## Task objective
Copy out, word for word, the lines from the start of the data below through the line containing "From stdpp Require", and no others.

Collected data

(* ===== verification/Shutdown.v ===== *)
(** * Snapshots, the final promise and [finalize] ([cpp/src/server.cpp])

    The part of [ServerImpl] a closing session calls into: the counters
    snapshots, the publication of a record with a bounded wait, [finalize] and
    [session_closed]. *)

From Stdlib Require Import ZArith Ascii String List Lia.
From stdpp Require Import base tactics list option strings gmap.
From S2P Require Import Prelude Types Protocol Engine Outbox Utf8 Preflight Feed BenchRecorder TelemetryRing Telemetry.
From S2P Require Import World.

Section Shutdown.
Context `{Env}.

(** [expires_after] and [async_wait]: a timer has one pending wait; [cancel]. *)
Definition arm (t : Timer) : M World unit :=
  modify (set_timers (fun l => List.filter (fun t' => negb (bool_decide (t' = t))) l ++ [t])).
Definition cancel (t : Timer) : M World unit :=
  modify (set_timers (List.filter (fun t' => negb (bool_decide (t' = t))))).

(** ** Snapshots *)

(** One iteration over the session map. *)
Definition settle_one (acc : Z * Z) (epoch : Z) : M World (Z * Z) :=
  w ← get;
  s ← this epoch;
  mret (u64 (acc.1 + live_count (engine_ w) epoch), u64 (acc.2 + conflated (outbox_ s))).

Definition settle_snapshot_counters : M World unit :=
  w ← get;
  modify (set_counters (set_ct_sessions (fun _ => Z.of_nat (length (sessions_ w)))));;
  sums ← foldM settle_one (0, conflated_base_ w) (sessions_ w);
  modify (set_counters (set_ct_live_orders (fun _ => sums.1)));;
  modify (set_counters (set_ct_conflated (fun _ => sums.2)));;
  modify (fun w => set_counters (set_ct_stale_books_ignored (fun _ => stale_books_ignored (engine_ w))) w).

Definition push_snapshot : M World unit :=
  settle_snapshot_counters;;
  now ← steady_ns;
  w ← get;
  foldM (fun _ rec => try_push rec;; mret tt) tt (snapshot_records (counters_ w) now);;
  sample_ring_pending.

(** ** Publication with a bounded wait *)

(** The polling loop, in as many turns as the clock needs to reach [giveup]. *)
Fixpoint wait_for_room (fuel : nat) (giveup : Z) : M World unit :=
  match fuel with
  | O => ub
  | S fuel =>
      p ← ring_pending_now;
      if p <? TelemetryRing.kDefaultCapacity then mret tt
      else
        now ← steady_ns;
        if now <? giveup then wait_for_room fuel giveup else mret tt
  end.

Definition publish_record (rec : TelemetryRecord) : M World bool :=
  start ← steady_ns;
  let giveup := start + kFinalSnapshotWait in
  w ← get;
  wait_for_room (S (readings_until (clock_reads w) giveup)) giveup;;
  try_push rec.

(** The [do ... while] around [publish_record]. *)
Fixpoint offer_fault (fuel : nat) (giveup : Z) (rec : TelemetryRecord) : M World bool :=
  match fuel with
  | O => ub
  | S fuel =>
      ok ← publish_record rec;
      if ok : bool then modify (set_pending_fault (fun _ => None));; mret true
      else
        now ← steady_ns;
        if now <? giveup then offer_fault fuel giveup rec
        else modify (set_pending_fault (fun _ => None));; mret false
  end.

Definition publish_pending_fault : M World bool :=
  w ← get;
  match pending_fault_ w with
  | None => mret true
  | Some rec =>
      start ← steady_ns;
      let giveup := start + kFaultPublishWait in
      w ← get;
      offer_fault (S (readings_until (clock_reads w) giveup)) giveup rec
  end.

Definition push_final_snapshot : M World bool :=
  publish_pending_fault;;
  settle_snapshot_counters;;
  sample_ring_pending;;
  now ← steady_ns;
  w ← get;
  foldM (fun published rec => ok ← publish_record rec; mret (ok && published)) true
    (snapshot_records (counters_ w) now).

(** ** The end of the run *)

Definition finalize : M World unit :=
  w ← get;
  if finalized_ w then mret tt
  else
    modify (set_finalized (fun _ => true));;
    cancel TDeadline;;
    final_snapshot_ok ← push_final_snapshot;
    modify (set_telemetry_ok (fun ok => final_snapshot_ok && sink_healthy && ok));;
    w ← get;
    match recorder_ w with
    | Some rec =>
        if String.eqb (cfg_bench_out (cfg_ w)) "" || negb bench_io_ok then mret tt
        else modify (set_dumps (fun l => l ++ [serialize (peak_sessions_ w) rec]))
    | None => mret tt
    end.

Definition session_closed (epoch close_code session_conflated : Z) : M World unit :=
  modify (set_conflated_base (fun n => u64 (n + session_conflated)));;
  emit_event SessionClose epoch close_code;;
  modify (set_sessions (List.filter (fun e => negb (e =? epoch))));;
  w ← get;
  when (stopping_ w && bool_decide (sessions_ w = [])) finalize.
End Shutdown.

## Solution to this exercise
(* ===== verification/Shutdown.v ===== *)
(** * Snapshots, the final promise and [finalize] ([cpp/src/server.cpp])

    The part of [ServerImpl] a closing session calls into: the counters
    snapshots, the publication of a record with a bounded wait, [finalize] and
    [session_closed]. *)

From Stdlib Require Import ZArith Ascii String List Lia.
From stdpp Require Import base tactics list option strings gmap.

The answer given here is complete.